Using primarily the UK Clinical Practice Research Datalink, an electronic healthcare record database, we recruited 145 cases with statin-induced myopathy and 537 statin-exposed control patients². In addition, five patients meeting our case inclusion criteria were identified prospectively through a tertiary adult muscle clinic. Our myopathy phenotype was defined as serum creatine kinase levels of greater than 4 × upper limit of normal (ULN) or clinical record of rhabdomyolysis concurrent with statin prescription. In a proof-of-concept study, using a subset of patients (78 cases, 372 controls)³ we were able to show an association between the SLCO1B1*5 allele (rs4149056) and both statin-induced myopathy (odds ratio = 2.1, 95% confidence interval = 1.3–3.1) and severe myopathy (n = 23, odds ratio = 4.1, 95% confidence interval = 2.1–8.2), consistent with the genome-wide association study (GWAS) findings from the SEARCH collaborative⁴.

We have undertaken genotyping for the rs9806699 GATM single-nucleotide polymorphism (SNP) in our cases and drug-exposed control patients (n = 150 and 587, respectively, after quality control) in order to attempt replication of the association shown by Mangravite et al.¹. However, we were unable to show a significant difference in the minor allele frequency of rs9806699 between myopathy cases (MAF = 0.28) and controls (MAF = 0.30) (odds ratio = 0.94, P = 0.68). The MAF in our cases was similar to that identified in controls in the paper by Mangravite et al.¹. By limiting cases to just those with ‘severe’ myopathy (creatine kinase > 10 × ULN or rhabdomyolysis) (n = 37), we again failed to show a significant difference in MAF between cases and controls (odds ratio = 0.94, P = 0.83). Further analysis restricted to patients only receiving simvastatin (99 cases, 344 controls) also did not demonstrate an association between rs9806699 and risk of either myopathy (odds ratio = 1.12, P = 0.49) or severe myopathy (n = 26, odds ratio = 1.42, P = 0.24). Analysis restricted to the 120 cases that were not on drugs known to interact with statins also did not change the result. We have also undertaken genome wide analysis of 128 myopathy cases (Illumina Human OmniExpress Exome 8v1), and comparison with the WTCCC2 (Wellcome Trust Case Control Consortium 2) genotype data also did not show any association between statin myopathy (generalized or severe) and any of 90 typed or imputed SNPs within the GATM gene locus.
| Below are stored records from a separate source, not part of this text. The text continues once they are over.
(** X8. The phrase of the second rule is found in any letter case: a
    content that holds a text whose lowercase form is [force unwrap]
    gets the force-unwrap advisory, however few [!] it holds. *)
Theorem force_unwrap_any_case (content phrase : string) :
  (∃ before after, content = before +:+ phrase +:+ after) →
  Str.lower phrase = "force unwrap" →
  ∃ reminders,
    check (PStr content) = Ok reminders ∧
    In ADVICE_FORCE_UNWRAP reminders ∧
    In (bullet ADVICE_FORCE_UNWRAP) (advisory_lines (response reminders)) ∧
    ∀ json_loads stdin,
      swift_edit json_loads stdin content →
      run json_loads stdin = on_stdout (response reminders).
Proof.
  intros (before & after & ->) Hp.
  assert (rule_force_unwrap (before +:+ phrase +:+ after) = true) as Hr.
  { apply rule_force_unwrap_spec. left.
    exists (Str.lower before), (Str.lower after).
    by rewrite !lower_app, Hp. }
  set (content := before +:+ phrase +:+ after) in *.
  exists (advisories (fired content)). split; [apply check_str|].
  split; [|split].
  - unfold fired. rewrite Hr.
    destruct (rule_observable content), (rule_main_actor content),
      (rule_lazy_vstack content); simpl; tauto.
  - rewrite advisory_lines_response.
    pose proof (count_bullets (fired content)) as (_ & Hc & _).
    fold (rule_force_unwrap content) in Hc.
    destruct (In_count _ _ _ Hc) as [Hin _]. by apply Hin.
  - intros json_loads stdin Hs. by apply swift_edit_run.
Qed.

Lemma force_unwrap_any_case_witness :
  ∃ reminders,
    check (PStr "// TODO: Force Unwrap here") = Ok reminders ∧
    In ADVICE_FORCE_UNWRAP reminders ∧
    run (loads_edit (swift_fields "// TODO: Force Unwrap here"))
        (edit_text (swift_fields "// TODO: Force Unwrap here"))
      = on_stdout (response reminders).
Proof.
  destruct (force_unwrap_any_case
              "// TODO: Force Unwrap here" "Force Unwrap")
    as (reminders & Hc & Hi & _ & Hrun).
  - by exists "// TODO: ", " here".
  - reflexivity.
  - exists reminders. split; [exact Hc|]. split; [exact Hi|].
    apply Hrun. sample_swift_edit.
Defined.

(** ** What the script does not read *)

(** X9. Only [tool_input] and, inside it, [file_path], [content] and
    [new_string] are read.  Two inputs whose [tool_input] objects agree
    on these three keys get the same streams and the same status,
    whatever other keys the two inputs and their [tool_input] hold. *)
Theorem unread_keys_ignored (loads1 loads2 : string → result value)
    (stdin1 stdin2 : string) (d1 d2 t1 t2 : gmap string value) :
  loads1 stdin1 = Ok (PDict d1) →
  loads2 stdin2 = Ok (PDict d2) →
  d1 !! "tool_input" = Some (PDict t1) →
  d2 !! "tool_input" = Some (PDict t2) →
  (∀ key, In key READ_KEYS → t1 !! key = t2 !! key) →
  run loads1 stdin1 = run loads2 stdin2.
Proof.
  intros Hl1 Hl2 Ht1 Ht2 Hk.
  assert (t1 !! "file_path" = t2 !! "file_path") as Hf
    by (apply Hk; simpl; tauto).
  assert (t1 !! "content" = t2 !! "content") as Hc
    by (apply Hk; simpl; tauto).
  assert (t1 !! "new_string" = t2 !! "new_string") as Hn
    by (apply Hk; simpl; tauto).
  rewrite !run_answer. unfold answer, content_of, get.
  rewrite Hl1, Hl2. simpl. rewrite Ht1, Ht2. simpl.
  by rewrite Hf, Hc, Hn.
Qed.

Lemma unread_keys_ignored_witness :
  run (loads_edit (swift_fields "a!b!c!d!e!f!"))
      (edit_text (swift_fields "a!b!c!d!e!f!"))
  = run (λ _, Ok (PDict (<[ "session_id" := PInt 42 ]>
                         {[ "tool_input" :=
                              PDict (<[ "old_string" := PStr "force unwrap" ]>
                                     (tool_input_of
                                        (swift_fields "a!b!c!d!e!f!"))) ]})))
        "".
Proof.
  apply (unread_keys_ignored _ _ _ _
           {[ "tool_input" :=
                PDict (tool_input_of (swift_fields "a!b!c!d!e!f!")) ]}
           (<[ "session_id" := PInt 42 ]>
            {[ "tool_input" :=
                 PDict (<[ "old_string" := PStr "force unwrap" ]>
                        (tool_input_of (swift_fields "a!b!c!d!e!f!"))) ]})
           (tool_input_of (swift_fields "a!b!c!d!e!f!"))
           (<[ "old_string" := PStr "force unwrap" ]>
            (tool_input_of (swift_fields "a!b!c!d!e!f!"))));
    try reflexivity.
  intros key [<- | [<- | [<- | []]]]; reflexivity.
Defined.

(** ** When the answer has no message *)

(** X10. On a Swift edit the answer is the bare default, without a
    message, exactly when none of the four conditions holds. *)
Theorem bare_answer_iff_no_rule (json_loads : string → result value)
    (stdin content : string) :
  swift_edit json_loads stdin content →
  run json_loads stdin = on_stdout approve ↔
  ¬ ((∃ before after, content = before +:+ "ObservableObject" +:+ after) ∧
     ¬ (∃ before after, content = before +:+ "@Observable" +:+ after)) ∧
  ¬ ((∃ before after,
         Str.lower content = before +:+ "force unwrap" +:+ after)
     ∨ 5 < Str.count content "!") ∧
  ¬ ((∃ before after, content = before +:+ "DispatchQueue.main" +:+ after) ∧
     (∃ before after, content = before +:+ "async" +:+ after)) ∧
  ¬ ((∃ before after, content = before +:+ "VStack {" +:+ after) ∧
     (∃ before after, content = before +:+ "ForEach" +:+ after) ∧
     ¬ (∃ before after, content = before +:+ "LazyVStack" +:+ after)).
Proof.
  intros H. rewrite (swift_edit_run _ _ _ H).
  rewrite <- rule_observable_spec, <- rule_force_unwrap_spec,
    <- rule_main_actor_spec, <- rule_lazy_vstack_spec.
  unfold fired.
  destruct (rule_observable content), (rule_force_unwrap content),
    (rule_main_actor content), (rule_lazy_vstack content);
    (split;
     [ intros E; try (vm_compute in E; discriminate E);
       repeat split; discriminate
     | intros (H1 & H2 & H3 & H4); try reflexivity;
       first [ by destruct H1 | by destruct H2
             | by destruct H3 | by destruct H4 ] ]).
Qed.

Lemma bare_answer_iff_no_rule_witness :
  run (loads_edit (swift_fields "let x = a!"))
      (edit_text (swift_fields "let x = a!"))
    = on_stdout approve.
Proof.
  apply (bare_answer_iff_no_rule
           (loads_edit (swift_fields "let x = a!"))
           (edit_text (swift_fields "let x = a!")) "let x = a!").
  - sample_swift_edit.
  - rewrite <- rule_observable_spec, <- rule_force_unwrap_spec,
      <- rule_main_actor_spec, <- rule_lazy_vstack_spec.
    repeat split; intros E; vm_compute in E; discriminate E.
Defined.

(** X11. A Swift edit that carries no text at all, with neither a
    [content] nor a [new_string] key, is approved on standard output
    without a message: both defaults are the empty str and no rule
    matches it. *)
Theorem swift_without_text_approves (json_loads : string → result value)
    (stdin : string) (input_data : value) (t : gmap string value)
    (file_path : string) :
  json_loads stdin = Ok input_data →
  get input_data "tool_input" (PDict ∅) = Ok (PDict t) →
  t !! "file_path" = Some (PStr file_path) →
  (∃ before, file_path = before +:+ ".swift") →
  t !! "content" = None →
  t !! "new_string" = None →
  content_of (PDict t) = Ok (PStr "") ∧
  run json_loads stdin = on_stdout approve.
Proof.
  intros Hl Ht Hf He Hc Hn.
  assert (content_of (PDict t) = Ok (PStr "")) as Hco
    by (unfold content_of, get; simpl; by rewrite Hc, Hn).
  split; [exact Hco|].
  apply endswith_spec in He.
  change (on_stdout approve)
    with (on_stdout (response (advisories (fired "")))).
  apply swift_edit_run.
  exists input_data, (PDict t), file_path.
  repeat (split; [done|]). split; [|done].
  unfold get. by rewrite Hf.
Qed.

Lemma swift_without_text_approves_witness :
  run (loads_edit [("file_path", "View.swift")])
      (edit_text [("file_path", "View.swift")])
    = on_stdout approve.
Proof.
  apply (swift_without_text_approves
           (loads_edit [("file_path", "View.swift")])
           (edit_text [("file_path", "View.swift")])
           (edit_value [("file_path", "View.swift")])
           (tool_input_of [("file_path", "View.swift")])
           "View.swift"); try reflexivity.
  by exists "View".
Defined.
In conclusion, we have not been able to replicate the association between the rs9806699 GATM SNP and statin myopathy reported by Mangravite et al.¹ in an independent sample set despite the fact that all patients were of European ancestry and had similar statin-myopathy phenotypes. This association will need to be assessed in more patients, and through an individual patient-data meta-analysis to determine, first, whether the SNP is relevant to a sub-phenotype of statin myopathy, and second, its clinical and mechanistic relevance.